1. A decision from appeals court on the future of the ACA: On December 18, an appeals court struck down the ACA’s individual mandate in Texas v. United States, a suit brought by Texas and 17 other states. The court did not rule on the constitutionality of the ACA in its entirety, but sent it back to a lower court. Last December, that court ruled the ACA unconstitutional based on Congress repealing the financial penalty associated with the mandate. The case will be appealed to the U.S. Supreme Court, but the timing of the SCOTUS ruling is uncertain, leaving the future of the ACA hanging in the balance once again.

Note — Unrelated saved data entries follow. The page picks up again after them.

(* ===== verification/Bin2h.v ===== *)
(** * The tool that embeds files in the desktop program (M33 Manager/bin2h.cpp)

    It writes a file as a C array into a header and adds the header to the file resources.h.
    What the streams report is an argument, [Streams]; the state is the two files. *)

From Stdlib Require Import String.
From S2P Require Import Prelude Common HostGcode Connection Settings.

(** ** Names *)

(** The part behind the last slash. *)
Fixpoint base_name (path : text) : text :=
  match path with
  | [] => []
  | c :: path => if existsb (Z.eqb 47) path then base_name path else if c =? 47 then path else c :: path
  end.

(** [front] of an empty text is undefined. *)
Definition front (t : text) : option Z := match t with [] => None | c :: _ => Some c end.

Definition outputFileName (path : text) : option text :=
  let name := map (fun c => if (c =? 46) || (c =? 45) then 95 else c) (base_name path) in
  f ← front name;
  Some (if isdigit f then 95 :: name else name).

Definition headerGaurdName (outputFileName : text) : text :=
  map (fun c => toupper (if (c =? 32) || (c =? 43) then 95 else c)) outputFileName.

Definition separator (c : Z) : bool := (c =? 32) || (c =? 95) || (c =? 43).

(** The loop that erases a separator and changes the character behind it. *)
Fixpoint erase_separators (t : text) : text :=
  match t with
  | [] => []
  | c :: t => if separator c then match t with [] => [] | d :: t => toupper d :: erase_separators t end else c :: erase_separators t
  end.

Definition variableName (outputFileName : text) : option text :=
  match erase_separators outputFileName with
  | [] => None
  | c :: t => let t := tolower c :: t in Some (if isdigit (tolower c) then 95 :: t else t)
  end.

(** ** The header *)

Definition endl : text := [10].

(** [hex << uppercase << setw(2) << setfill('0')]. *)
Definition byte_text (c : Z) : text := str "0x" ++ [upper_digit (c / 16 mod 16); upper_digit (c mod 16)].

Fixpoint data_text (data : list Z) : text :=
  match data with
  | [] => []
  | [c] => byte_text c
  | c :: data => byte_text c ++ str ", " ++ data_text data
  end.

Definition header_start (guard variable : text) : text :=
  str "// Header guard" ++ endl ++ str "#ifndef " ++ guard ++ str "_H" ++ endl ++ str "#define " ++ guard ++ str "_H" ++ endl ++ endl ++ endl ++
  str "// Constants" ++ endl ++ endl ++ str "// Size" ++ endl ++ str "const uintmax_t " ++ variable ++ str "Size = ".
Definition header_middle (variable : text) : text :=
  str ";" ++ endl ++ endl ++ str "// Data" ++ endl ++ str "const uint8_t " ++ variable ++ str "Data[] = {".
Definition header_end : text := str "};" ++ endl ++ endl ++ endl ++ str "#endif".

Definition header (guard variable : text) (size : Z) (data : list Z) : text :=
  header_start guard variable ++ to_string_int size ++ header_middle variable ++ data_text data ++ header_end.

Definition resource_line (name : text) : text := str "#include " ++ [34] ++ name ++ str ".h" ++ [34] ++ endl.

(** ** The program *)

(** Which operations on the streams succeed: opening the input, asking for its start, going
    to its end, asking for it, going back, opening the output and the resources, reading to
    the end, writing, and closing the three. *)
Record Streams := mkStreams {
  opens_input : bool; tells_begin : bool; seeks_end : bool; tells_end : bool; seeks_begin : bool;
  opens_output : bool; opens_resources : bool; reads_all : bool; writes_all : bool;
  closes_input : bool; closes_output : bool; closes_resources : bool;
  content : list Z
}.

(** The two files, if they exist. *)
Record Files := mkFiles { header_file : option text; resources_file : option text }.

(** The exit, the message and the files. *)
Definition Result : Type := bool * text * Files.

(** What follows the writing: a failure removes the files. *)
Definition finish (io : Streams) (name output resources : text) : Result :=
  let removed := mkFiles None None in
  if negb (reads_all io) then (false, str "Reading input file failed", removed)
  else if negb (writes_all io) then (false, str "Writing output file failed", removed)
  else if negb (closes_input io) then (false, str "Closing input file failed", removed)
  else if negb (closes_output io) then (false, str "Closing output file failed", removed)
  else if negb (closes_resources io) then (false, str "Closing resources file failed", mkFiles (Some output) None)
  else (true, name ++ str " generated successfully", mkFiles (Some output) (Some resources)).

Definition bin2h (packed : bool) (argv : list text) (io : Streams) (files : Files) : option Result :=
  match argv with
  | _ :: path :: _ =>
      if bool_decide (path = str "-h") || bool_decide (path = str "--help") then Some (false, str "Usage: ./bin2h " ++ [34] ++ str "fileToConvert" ++ [34], files)
      else
        name ← outputFileName path;
        let guard := headerGaurdName name in
        variable ← variableName name;
        if negb packed && negb (bool_decide (name = str "icon_png")) then Some (true, name ++ str " not used", files)
        else if negb (opens_input io) then Some (false, str "Opening input file failed", files)
        else if negb (tells_begin io && seeks_end io && tells_end io && seeks_begin io) then Some (false, str "Reading input file failed", files)
        else if negb (opens_output io) then Some (false, str "Opening output file failed", files)
        else if negb (opens_resources io) then Some (false, str "Opening resources file failed", mkFiles (Some []) (resources_file files))
        else Some (finish io name (header guard variable (len (content io)) (content io)) (default [] (resources_file files) ++ resource_line name))
  | _ => Some (false, str "File name not provided", files)
  end.

(** ** Reading a header *)

Fixpoint strip (p t : text) : option text :=
  match p, t with
  | [], _ => Some t
  | c :: p, d :: t => if c =? d then strip p t else None
  | _ :: _, [] => None
  end.

Fixpoint span_digits (t : text) : text * text :=
  match t with
  | c :: t => if isdigit c then let '(a, b) := span_digits t in (c :: a, b) else ([], c :: t)
  | [] => ([], [])
  end.

Definition digit_value (c : Z) : option Z :=
  if (48 <=? c) && (c <=? 57) then Some (c - 48) else if (65 <=? c) && (c <=? 70) then Some (c - 55) else None.

(** The elements of the array up to the brace, and what is behind it. *)
Fixpoint read_elements (n : nat) (t : text) : option (list Z * text) :=
  match n with
  | O => None
  | S n =>
      match t with
      | 125 :: t => Some ([], t)
      | 48 :: 120 :: a :: b :: t =>
          x ← digit_value a; y ← digit_value b;
          match t with
          | 44 :: 32 :: t => ('(vs, t) ← read_elements n t; Some (16 * x + y :: vs, t))
          | 125 :: t => Some ([16 * x + y], t)
          | _ => None
          end
      | _ => None
      end
  end.

Definition read_header (guard variable t : text) : option (Z * list Z) :=
  t ← strip (header_start guard variable) t;
  let '(size, t) := span_digits t in
  t ← strip (header_middle variable) t;
  '(data, _) ← read_elements (S (length t)) t;
  Some (dec_value size, data).

(** ** Round trip *)

Lemma strip_app p t : strip p (p ++ t) = Some t.
Proof. induction p as [|c p IH]; [destruct t; reflexivity|]. cbn. rewrite Z.eqb_refl. exact IH. Qed.

Lemma span_digits_app ds c t : Forall (fun c => isdigit c = true) ds -> isdigit c = false -> span_digits (ds ++ c :: t) = (ds, c :: t).
Proof. induction 1 as [|d ds Hd _ IH]; intros Hc; cbn; [rewrite Hc; reflexivity|]. rewrite Hd, IH by exact Hc. reflexivity. Qed.

Lemma digit_value_upper d : 0 <= d < 16 -> digit_value (upper_digit d) = Some d.
Proof.
  intros Hd. unfold digit_value, upper_digit. destruct (Z.ltb_spec d 10).
  - rewrite (proj2 (Z.leb_le _ _)), (proj2 (Z.leb_le _ 57)) by lia. cbn [andb]. f_equal. lia.
  - rewrite (proj2 (Z.leb_gt _ 57)) by lia. rewrite andb_false_r, (proj2 (Z.leb_le _ _)), (proj2 (Z.leb_le _ 70)) by lia. cbn [andb]. f_equal. lia.
Qed.

Lemma read_element n c t : 0 <= c < 256 -> read_elements (S n) (byte_text c ++ t) =
  match t with
  | 44 :: 32 :: t => '(vs, t) ← read_elements n t; Some (c :: vs, t)
  | 125 :: t => Some ([c], t)
  | _ => None
  end.
Proof.
  intros Hc. unfold byte_text. cbn [str Datatypes.app read_elements]. change (str "0x" ++ [?a; ?b]) with [48; 120; a; b]. cbn [Datatypes.app].
  rewrite !digit_value_upper by lia_mod. bind_some. replace (16 * (c / 16 mod 16) + c mod 16) with c by lia_mod. reflexivity.
Qed.

Lemma read_data data : Forall (fun c => 0 <= c < 256) data -> forall n t, (length data < n)%nat ->
  read_elements n (data_text data ++ 125 :: t) = Some (data, t).
Proof.
  induction 1 as [|c data Hc Hd IH]; intros n t Hn; (destruct n as [|n]; [cbn [length] in Hn; lia|]); [reflexivity|].
  destruct data as [|d data]; cbn [data_text].
  - rewrite read_element by exact Hc. reflexivity.
  - rewrite <- !app_assoc, read_element by exact Hc. change (str ", " ++ ?u) with (44 :: 32 :: u). cbv iota.
    rewrite IH by (cbn [length] in *; lia). reflexivity.
Qed.

Lemma data_text_length data : (length data <= length (data_text data))%nat.
Proof.
  induction data as [|c data IH]; [cbn; lia|]. destruct data as [|d data]; [cbn; lia|]. cbn [data_text length] in *. rewrite !length_app. cbn [length] in *. change (length (byte_text c)) with 4%nat. lia.
Qed.

Lemma header_read guard variable data : Forall (fun c => 0 <= c < 256) data -> len data < 10 ^ 20 ->
  read_header guard variable (header guard variable (len data) data) = Some (len data, data).
Proof.
  intros Hd Hl. unfold read_header, header. rewrite strip_app. bind_some. unfold to_string_int. rewrite (proj2 (Z.ltb_ge _ _)) by lia.
  change (header_middle variable ++ ?u) with (59 :: (endl ++ endl ++ str "// Data" ++ endl ++ str "const uint8_t " ++ variable ++ str "Data[] = {") ++ u).
  rewrite span_digits_app by (reflexivity || (apply digits_loop_digit; lia)).
  change (59 :: (endl ++ endl ++ str "// Data" ++ endl ++ str "const uint8_t " ++ variable ++ str "Data[] = {") ++ ?u) with (header_middle variable ++ u).
  rewrite strip_app. bind_some. change header_end with (125 :: drop 1 header_end).
  rewrite read_data by (exact Hd || (rewrite length_app; pose proof (data_text_length data); lia)). bind_some.
  do 2 f_equal. apply digits_loop_value. split; [lia|exact Hl].
Qed.

(** ** Identifiers *)

Definition is_letter (c : Z) : bool := (65 <=? c) && (c <=? 90) || (97 <=? c) && (c <=? 122).
Definition alnum (c : Z) : bool := is_letter c || isdigit c.
Definition identifier (t : text) : bool :=
  match t with [] => false | c :: _ => (is_letter c || (c =? 95)) && forallb (fun c => alnum c || (c =? 95)) t end.

(** A plain file name: letters, digits and separators, the first character and that behind a
    separator being letters or digits. *)
Definition mark (c : Z) : bool := separator c || (c =? 46) || (c =? 45).
Fixpoint well_named (t : text) : bool :=
  match t with
  | [] => true
  | c :: t => if mark c then match t with [] => true | d :: t => alnum d && well_named t end else alnum c && well_named t
  end.
Definition plain_name (t : text) : bool := match t with [] => false | c :: _ => alnum c && well_named t end.

Lemma toupper_alnum c : alnum c = true -> alnum (toupper c) = true.
Proof.
  unfold alnum, is_letter, isdigit, toupper. intros Ha. destruct ((97 <=? c) && (c <=? 122)) eqn:E; [|rewrite ?E in *; exact Ha]. clear Ha. bool_hyps.
  rewrite (proj2 (Z.leb_le 65 _)), (proj2 (Z.leb_le _ 90)) by lia. reflexivity.
Qed.

Lemma tolower_alnum c : alnum c = true -> alnum (tolower c) = true.
Proof.
  unfold alnum, is_letter, isdigit, tolower. intros Ha. destruct ((65 <=? c) && (c <=? 90)) eqn:E; [|rewrite ?E in *; exact Ha]. clear Ha. bool_hyps.
  rewrite (proj2 (Z.leb_le 97 _)), (proj2 (Z.leb_le _ 122)) by lia. rewrite orb_true_r. reflexivity.
Qed.

Lemma alnum_unmarked c : alnum c = true -> mark c = false.
Proof.
  unfold alnum, is_letter, isdigit, mark, separator. intros Ha.
  destruct (Z.eqb_spec c 32), (Z.eqb_spec c 95), (Z.eqb_spec c 43), (Z.eqb_spec c 46), (Z.eqb_spec c 45); subst; try discriminate. reflexivity.
Qed.

(** The first replacement. *)
Definition underscore (c : Z) : Z := if (c =? 46) || (c =? 45) then 95 else c.

Lemma underscore_alnum c : alnum c = true -> underscore c = c /\ separator c = false.
Proof.
  intros Ha. apply alnum_unmarked in Ha. unfold mark in Ha. unfold underscore. bool_hyps.
  rewrite (proj2 (Z.eqb_neq c 46)), (proj2 (Z.eqb_neq c 45)) by assumption. split; [reflexivity|assumption].
Qed.

Lemma underscore_mark c : mark c = true -> separator (underscore c) = true.
Proof.
  unfold mark, underscore. destruct (Z.eqb_spec c 46), (Z.eqb_spec c 45); cbn [orb]; try reflexivity. rewrite !orb_false_r. auto.
Qed.

Lemma erased_alnum n : forall t, (length t <= n)%nat -> well_named t = true -> forallb alnum (erase_separators (map underscore t)) = true.
Proof.
  induction n as [|n IH]; intros [|c t] Hn Hw; [reflexivity|cbn in Hn; lia|reflexivity|]. cbn [length well_named map erase_separators] in *.
  destruct (mark c) eqn:Em.
  - rewrite (underscore_mark c Em). destruct t as [|d t]; [reflexivity|]. apply andb_true_iff in Hw as [Hd Hw]. cbn [map forallb].
    rewrite (proj1 (underscore_alnum d Hd)), (toupper_alnum d Hd). apply IH; [cbn [length] in Hn; lia|exact Hw].
  - apply andb_true_iff in Hw as [Hc Hw]. destruct (underscore_alnum c Hc) as [-> ->]. cbn [forallb]. rewrite Hc. apply IH; [lia|exact Hw].
Qed.

Lemma identifier_of c t : forallb alnum (c :: t) = true -> identifier (if isdigit c then 95 :: c :: t else c :: t) = true.
Proof.
  intros Ha. assert (forallb (fun c => alnum c || (c =? 95)) (c :: t) = true) as Hf.
  { apply forallb_forall. intros x Hx. rewrite (proj1 (forallb_forall _ _) Ha x Hx). reflexivity. }
  cbn [forallb] in Ha. apply andb_true_iff in Ha as [Hc _]. unfold identifier. destruct (isdigit c) eqn:Ed.
  - cbn [is_letter orb]. change (forallb ?f (95 :: c :: t)) with (forallb f (c :: t)). rewrite Hf. reflexivity.
  - unfold alnum in Hc. rewrite Ed, orb_false_r in Hc. rewrite Hc, Hf. reflexivity.
Qed.

(** The name of a plain file becomes an identifier. *)
Lemma variable_identifier path name : plain_name (base_name path) = true -> outputFileName path = Some name ->
  exists v, variableName name = Some v /\ identifier v = true.
Proof.
  unfold outputFileName. fold underscore. change (map (fun c => if (c =? 46) || (c =? 45) then 95 else c)) with (map underscore).
  destruct (base_name path) as [|c t] eqn:Eb; [discriminate|]. intros Hp. cbn [plain_name] in Hp. apply andb_true_iff in Hp as [Hc Hw]. cbn [map front]. bind_some.
  destruct (underscore_alnum c Hc) as [-> Hs]. intros [= <-]. cbn [well_named] in Hw. rewrite (alnum_unmarked c Hc), Hc in Hw.
  pose proof (erased_alnum (length t) t (Nat.le_refl _) Hw) as Ha. set (rest := erase_separators (map underscore t)) in *.
  assert (exists c', alnum c' = true /\ erase_separators (if isdigit c then 95 :: c :: map underscore t else c :: map underscore t) = c' :: rest) as (c' & Hc' & Ee).
  { destruct (isdigit c); cbn [erase_separators].
    - change (separator 95) with true. exists (toupper c). split; [apply toupper_alnum, Hc|reflexivity].
    - rewrite Hs. exists c. split; [exact Hc|reflexivity]. }
  unfold variableName. rewrite Ee. eexists. split; [reflexivity|]. apply identifier_of. cbn [forallb]. rewrite (tolower_alnum _ Hc'). exact Ha.
Qed.

(** ** Theorems *)


(** Two separators in a row leave one in the name of the variable. *)
Example adjacent_separators : outputFileName (str "93-micro+-local.rules") = Some (str "_93_micro+_local_rules") /\
  variableName (str "_93_micro+_local_rules") = Some (str "_93Micro_localRules").
Proof. split; reflexivity. Qed.

Definition all_succeed (data : list Z) : Streams := mkStreams true true true true true true true true true true true true data.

2. Democratic candidates propose health reform options: From a set of incremental improvements to the ACA to a single-payer plan like Medicare for All, every Democratic candidate who is serious about running for president has something to say about health care. Although these plans vary widely, they all expand the number of Americans with health insurance, and some manage to reduce health spending at the same time.
3. Rise in uninsured: Gains in coverage under the ACA appear to be stalling. In 2018, an estimated 30.4 million people were uninsured, up from a low of 28.6 million in 2016, according to a recent Commonwealth Fund survey. Nearly half of uninsured adults may have been eligible for subsidized insurance through ACA marketplaces or their state’s expanded Medicaid programs.
4. Changes to Medicaid: States continue to look for ways to alter their Medicaid programs, some seeking to impose requirements for people to work or participate in other qualifying activities to receive coverage. In Arkansas, the only state to implement work requirements, more than 17,000 people lost their Medicaid coverage in just three months. A federal judge has halted the program in Arkansas. Other states are still applying for waivers; none are currently implementing work requirements.
5. Public charge rule: The administration’s public charge rule, which deems legal immigrants who are not yet citizens as “public charges” if they receive government assistance, is discouraging some legal immigrants from using public services like Medicaid. The rule impacts not only immigrants, but their children or other family members who may be citizens. DHS estimated that 77,000 could lose Medicaid or choose not to enroll. The public charge rule may be contributing to a dramatic recent increase in the number of uninsured children in the U.S.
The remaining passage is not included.